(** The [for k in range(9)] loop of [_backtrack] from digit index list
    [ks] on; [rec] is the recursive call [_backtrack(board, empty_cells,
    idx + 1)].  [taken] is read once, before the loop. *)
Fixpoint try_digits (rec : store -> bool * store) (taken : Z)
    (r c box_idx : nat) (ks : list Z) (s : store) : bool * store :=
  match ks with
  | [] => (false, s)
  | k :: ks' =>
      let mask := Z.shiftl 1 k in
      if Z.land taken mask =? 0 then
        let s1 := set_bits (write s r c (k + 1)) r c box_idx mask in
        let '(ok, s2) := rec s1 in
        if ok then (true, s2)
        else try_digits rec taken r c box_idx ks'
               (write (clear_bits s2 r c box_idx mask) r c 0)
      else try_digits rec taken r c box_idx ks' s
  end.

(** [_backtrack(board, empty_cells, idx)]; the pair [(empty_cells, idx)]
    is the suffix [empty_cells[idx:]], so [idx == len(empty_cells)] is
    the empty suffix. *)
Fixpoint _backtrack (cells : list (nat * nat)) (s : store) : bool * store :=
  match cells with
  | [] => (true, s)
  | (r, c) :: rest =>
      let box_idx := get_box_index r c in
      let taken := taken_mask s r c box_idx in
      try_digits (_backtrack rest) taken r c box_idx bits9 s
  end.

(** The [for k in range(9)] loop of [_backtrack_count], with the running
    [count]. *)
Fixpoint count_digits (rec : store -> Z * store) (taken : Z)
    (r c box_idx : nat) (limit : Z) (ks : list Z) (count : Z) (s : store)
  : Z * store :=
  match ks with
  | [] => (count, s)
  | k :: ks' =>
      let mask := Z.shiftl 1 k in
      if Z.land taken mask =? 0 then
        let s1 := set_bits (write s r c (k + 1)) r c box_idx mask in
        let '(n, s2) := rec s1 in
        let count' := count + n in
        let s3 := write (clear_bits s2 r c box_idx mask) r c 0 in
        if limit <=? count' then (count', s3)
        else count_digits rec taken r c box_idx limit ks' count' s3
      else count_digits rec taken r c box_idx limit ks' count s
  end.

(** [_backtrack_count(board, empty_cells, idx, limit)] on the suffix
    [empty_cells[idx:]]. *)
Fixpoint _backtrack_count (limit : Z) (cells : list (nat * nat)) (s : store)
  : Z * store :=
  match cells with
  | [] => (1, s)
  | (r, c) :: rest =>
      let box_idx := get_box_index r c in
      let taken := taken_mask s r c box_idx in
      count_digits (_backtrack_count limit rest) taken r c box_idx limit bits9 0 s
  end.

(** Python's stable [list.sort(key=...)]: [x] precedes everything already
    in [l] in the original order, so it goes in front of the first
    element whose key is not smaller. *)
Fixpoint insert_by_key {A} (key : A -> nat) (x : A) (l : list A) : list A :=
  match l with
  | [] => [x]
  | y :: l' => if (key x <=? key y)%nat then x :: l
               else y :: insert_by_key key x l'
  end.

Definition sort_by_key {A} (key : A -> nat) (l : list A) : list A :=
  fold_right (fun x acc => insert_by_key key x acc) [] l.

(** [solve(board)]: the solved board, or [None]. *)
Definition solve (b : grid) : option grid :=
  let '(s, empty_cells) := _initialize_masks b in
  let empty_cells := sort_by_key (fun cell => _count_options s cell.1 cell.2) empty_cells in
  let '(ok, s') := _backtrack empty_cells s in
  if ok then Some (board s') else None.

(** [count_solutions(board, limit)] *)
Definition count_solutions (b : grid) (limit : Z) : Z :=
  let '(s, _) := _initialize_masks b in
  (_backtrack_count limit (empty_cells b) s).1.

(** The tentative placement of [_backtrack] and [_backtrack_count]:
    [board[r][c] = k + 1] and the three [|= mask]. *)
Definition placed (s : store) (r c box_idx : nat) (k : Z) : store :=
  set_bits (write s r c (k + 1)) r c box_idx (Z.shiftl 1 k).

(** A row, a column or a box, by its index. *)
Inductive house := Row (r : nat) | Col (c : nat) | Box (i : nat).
-=-=-
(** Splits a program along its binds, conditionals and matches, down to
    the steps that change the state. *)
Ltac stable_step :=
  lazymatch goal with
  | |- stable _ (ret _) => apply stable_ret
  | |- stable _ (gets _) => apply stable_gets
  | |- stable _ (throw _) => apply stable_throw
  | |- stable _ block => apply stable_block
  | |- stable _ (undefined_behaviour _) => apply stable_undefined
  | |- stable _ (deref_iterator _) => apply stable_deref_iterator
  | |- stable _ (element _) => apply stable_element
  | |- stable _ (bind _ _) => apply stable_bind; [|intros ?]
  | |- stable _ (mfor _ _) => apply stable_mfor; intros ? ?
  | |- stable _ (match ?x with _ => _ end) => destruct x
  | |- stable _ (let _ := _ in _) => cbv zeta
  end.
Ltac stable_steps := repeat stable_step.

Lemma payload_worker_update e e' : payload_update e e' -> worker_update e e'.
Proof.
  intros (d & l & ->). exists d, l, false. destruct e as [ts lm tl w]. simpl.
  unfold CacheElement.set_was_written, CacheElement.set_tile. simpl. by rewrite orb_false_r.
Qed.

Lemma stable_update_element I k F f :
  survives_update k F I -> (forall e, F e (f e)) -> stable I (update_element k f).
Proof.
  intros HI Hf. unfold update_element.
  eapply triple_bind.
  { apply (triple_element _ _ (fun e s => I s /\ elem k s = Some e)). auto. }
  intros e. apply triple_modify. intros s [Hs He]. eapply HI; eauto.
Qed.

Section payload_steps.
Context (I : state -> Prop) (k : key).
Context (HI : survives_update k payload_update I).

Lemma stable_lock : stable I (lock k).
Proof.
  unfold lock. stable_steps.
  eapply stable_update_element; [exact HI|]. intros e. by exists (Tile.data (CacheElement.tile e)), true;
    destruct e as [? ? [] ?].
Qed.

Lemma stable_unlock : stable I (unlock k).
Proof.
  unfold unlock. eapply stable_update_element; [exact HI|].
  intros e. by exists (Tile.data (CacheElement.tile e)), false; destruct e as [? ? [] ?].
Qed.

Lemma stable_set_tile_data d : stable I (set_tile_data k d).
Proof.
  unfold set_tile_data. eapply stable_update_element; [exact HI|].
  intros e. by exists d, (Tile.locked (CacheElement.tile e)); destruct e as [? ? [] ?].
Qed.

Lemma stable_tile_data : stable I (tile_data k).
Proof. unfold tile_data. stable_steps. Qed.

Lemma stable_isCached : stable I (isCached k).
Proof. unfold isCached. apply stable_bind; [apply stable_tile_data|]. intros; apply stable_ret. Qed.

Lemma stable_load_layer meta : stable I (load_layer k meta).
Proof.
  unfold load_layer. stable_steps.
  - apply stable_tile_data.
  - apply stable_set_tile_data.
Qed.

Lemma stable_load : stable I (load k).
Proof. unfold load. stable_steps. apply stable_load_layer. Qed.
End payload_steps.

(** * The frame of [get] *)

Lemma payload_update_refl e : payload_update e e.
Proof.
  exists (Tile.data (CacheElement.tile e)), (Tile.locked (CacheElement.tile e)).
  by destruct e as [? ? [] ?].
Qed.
-=-=-
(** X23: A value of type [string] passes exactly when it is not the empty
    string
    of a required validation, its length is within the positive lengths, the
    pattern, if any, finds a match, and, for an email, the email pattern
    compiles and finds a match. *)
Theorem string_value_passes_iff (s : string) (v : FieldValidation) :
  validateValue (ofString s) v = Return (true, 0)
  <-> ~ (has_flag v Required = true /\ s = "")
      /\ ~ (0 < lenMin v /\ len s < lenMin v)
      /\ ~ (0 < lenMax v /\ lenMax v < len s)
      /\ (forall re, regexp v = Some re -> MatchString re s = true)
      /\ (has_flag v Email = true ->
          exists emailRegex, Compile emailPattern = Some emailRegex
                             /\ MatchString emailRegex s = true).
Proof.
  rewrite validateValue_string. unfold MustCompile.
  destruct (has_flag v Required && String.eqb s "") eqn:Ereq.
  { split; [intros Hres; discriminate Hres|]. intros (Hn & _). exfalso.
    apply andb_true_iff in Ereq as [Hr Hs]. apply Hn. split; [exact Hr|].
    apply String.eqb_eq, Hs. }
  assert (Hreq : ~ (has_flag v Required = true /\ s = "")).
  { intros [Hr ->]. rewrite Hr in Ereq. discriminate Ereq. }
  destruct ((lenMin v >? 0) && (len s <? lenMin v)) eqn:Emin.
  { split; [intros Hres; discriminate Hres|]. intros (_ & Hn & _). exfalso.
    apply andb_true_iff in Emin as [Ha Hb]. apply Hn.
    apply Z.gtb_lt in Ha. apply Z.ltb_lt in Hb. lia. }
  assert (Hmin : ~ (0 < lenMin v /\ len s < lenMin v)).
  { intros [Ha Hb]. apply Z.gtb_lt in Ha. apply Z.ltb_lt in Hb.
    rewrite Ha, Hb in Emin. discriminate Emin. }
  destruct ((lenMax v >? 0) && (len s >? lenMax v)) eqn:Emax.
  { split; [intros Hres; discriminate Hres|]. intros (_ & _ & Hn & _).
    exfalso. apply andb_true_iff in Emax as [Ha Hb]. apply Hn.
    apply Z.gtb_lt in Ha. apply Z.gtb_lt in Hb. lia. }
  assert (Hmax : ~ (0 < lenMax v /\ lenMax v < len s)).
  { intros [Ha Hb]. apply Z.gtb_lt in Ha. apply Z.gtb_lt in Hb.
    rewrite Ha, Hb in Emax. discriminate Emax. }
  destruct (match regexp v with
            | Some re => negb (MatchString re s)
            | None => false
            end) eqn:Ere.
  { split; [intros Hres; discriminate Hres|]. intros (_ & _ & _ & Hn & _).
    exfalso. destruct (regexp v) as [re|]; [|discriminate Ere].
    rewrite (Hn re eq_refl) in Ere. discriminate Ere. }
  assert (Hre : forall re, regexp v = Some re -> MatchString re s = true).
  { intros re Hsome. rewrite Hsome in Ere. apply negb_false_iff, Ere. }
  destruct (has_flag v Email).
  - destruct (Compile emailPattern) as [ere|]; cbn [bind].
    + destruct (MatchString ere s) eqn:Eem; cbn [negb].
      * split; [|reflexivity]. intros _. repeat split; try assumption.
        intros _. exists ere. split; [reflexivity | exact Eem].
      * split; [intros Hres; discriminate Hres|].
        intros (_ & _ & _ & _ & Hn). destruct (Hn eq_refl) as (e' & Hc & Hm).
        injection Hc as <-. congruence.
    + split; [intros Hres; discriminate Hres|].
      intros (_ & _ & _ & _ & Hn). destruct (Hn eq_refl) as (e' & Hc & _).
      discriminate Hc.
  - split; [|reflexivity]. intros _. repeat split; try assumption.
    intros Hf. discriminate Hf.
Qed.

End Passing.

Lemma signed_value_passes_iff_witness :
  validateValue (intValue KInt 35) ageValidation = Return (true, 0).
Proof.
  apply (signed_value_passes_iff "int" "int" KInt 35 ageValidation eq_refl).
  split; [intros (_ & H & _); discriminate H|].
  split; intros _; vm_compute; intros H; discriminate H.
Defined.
-=-=-
About this exercise
Look above for the line holding "(throw _) => apply stable_throw" and the line holding "(element _) => apply stable_element", then output exactly those two lines and every line between them, nothing more.

Reply to the exercise
  | |- stable _ (throw _) => apply stable_throw
  | |- stable _ block => apply stable_block
  | |- stable _ (undefined_behaviour _) => apply stable_undefined
  | |- stable _ (deref_iterator _) => apply stable_deref_iterator
  | |- stable _ (element _) => apply stable_element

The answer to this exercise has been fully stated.